Gravel Bikes: Gravel bikes are borne of an American form of riding where there is a wide network of gravel roads, away from the city’s traffic that is prevalent on many American roads. These bikes are made to move fast across gravel roads and hardpack, these bikes usually have racks and mudguard mounts, and they are great for touring. The expectation of the gravel bike is that it is not ridden on tarmacs.
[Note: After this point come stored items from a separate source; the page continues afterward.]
(** * create-exercise.js: a shallow embedding and its verified properties

    The script [create-exercise.js] allocates the next exercise number from
    the entries of the [projects] directory, runs the Angular generator,
    registers two npm scripts in [package.json] and writes a README.

    Modelling conventions.
    - A JavaScript string is a [string], a sequence of code units, each held
      in an [ascii].  Comparison and the digit classes are exact on such
      strings.  [toUpperCase], which follows the case mapping of Unicode, is
      a parameter of the model.  The symbols of the console messages stand
      as their UTF-8 bytes.
    - The numbers the script computes are [NaN], [-Infinity] or a double
      that is a natural number.  [parseInt] and [+] round to the nearest
      double, a tie going to the even significand; [String] writes the
      shortest digits that read back as the double, with an exponent from
      10^21 on.  Up to 2^53 this is the arithmetic of the naturals.
    - An ordinary object with string values is the list of its own
      properties in the order [Object.keys] enumerates them: array indices
      first, by value, then the other keys as created.  Assignment follows
      [OrdinarySet], including the inherited setter of [__proto__].
    - [package.json] is held as the members of its [scripts] in the order of
      the text, and the remaining members; white space is not modelled.  A
      text whose [scripts] is [null], a number, a boolean, a string or an
      array, or which is no object, is held as such.
    - Paths are joined as [path.join] joins them on POSIX, [.] and [..]
      resolved.
    - The file system, the console and the generator are an explicit state
      threaded through a small monad with exceptions and [process.exit].
      Every effect of the script is recorded as an event.  The README is
      written when the listing shows its directory; what a write of it does
      otherwise is a parameter of the model. *)

From Stdlib Require Import List String Ascii NArith Bool Lia Arith.
From Stdlib Require Import Sorting.Sorted Sorting.Permutation.
Import ListNotations.
Open Scope string_scope.
Open Scope N_scope.

(** ** JavaScript strings *)

Module JSString.

Definition LF : string := String (ascii_of_nat 10) EmptyString.

(** [s.startsWith(p)] *)
Fixpoint startsWith (p s : string) : bool :=
  match p with
  | EmptyString => true
  | String a p' =>
      match s with
      | EmptyString => false
      | String b s' => if Ascii.eqb a b then startsWith p' s' else false
      end
  end.

(** [s.charAt(i)]: the one-unit string at index [i], or the empty string. *)
Fixpoint charAt (i : nat) (s : string) : string :=
  match s with
  | EmptyString => EmptyString
  | String c s' =>
      match i with
      | O => String c EmptyString
      | S i' => charAt i' s'
      end
  end.

(** [s.slice(i)] for a non-negative [i]. *)
Fixpoint slice (i : nat) (s : string) : string :=
  match i with
  | O => s
  | S i' =>
      match s with
      | EmptyString => EmptyString
      | String _ s' => slice i' s'
      end
  end.

(** [s.replace(/-/g, ' ')] *)
Fixpoint replace_hyphens (s : string) : string :=
  match s with
  | EmptyString => EmptyString
  | String c s' =>
      String (if Ascii.eqb c "-" then " "%char else c) (replace_hyphens s')
  end.

(** [pad.repeat(k)] *)
Fixpoint repeat (pad : string) (k : nat) : string :=
  match k with
  | O => EmptyString
  | S k' => pad ++ repeat pad k'
  end.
Differences Between Gravel Bikes and Other Bikes

Gravel bikes have wider tires than the cyclocross bike or the touring bike, and the starting width of the bike is 28 mm, but then they can go up to 45 mm. The gearing on gravel bikes favors the low end, good for grinding uphill when it is laden and is navigating through rough, sometimes steep terrains. The lighter versions of the gravel bike are great for the gravel races.

Touring and Audax Bikes

Touring, for years now, has been a traditional part of the cycling community. A touring bike is expected to ride across tarmac most of the time, but those who go touring are prone to bounce down less than perfect roads, or even get to explore intriguing tracks and an adventure road bike gives you that freedom, to ride without limits. Touring bikes also have wider tires, more relaxed geometry and the ability to bear heavy loads but not much clearance or off-road abilities like that of a gravel bike.

The Cyclocross Bikes

Cyclocross bikes are for racing, and they are not adventure bikes. They are light weight for when you need to carry them from one place to another, and they have high-speed agile handling to whip around the tight technical terrains and the responsiveness that is needed to accelerate at top speed. Its geometry is more relaxed than that of a road racing bike, but it does not have the comfort level of the gravel bike and the touring and audax bike.  Many high-end cross bikes do not have bottle cages, probably because no one drinks in a cross race, neither does it have eyelets for mudguard and pannier racks.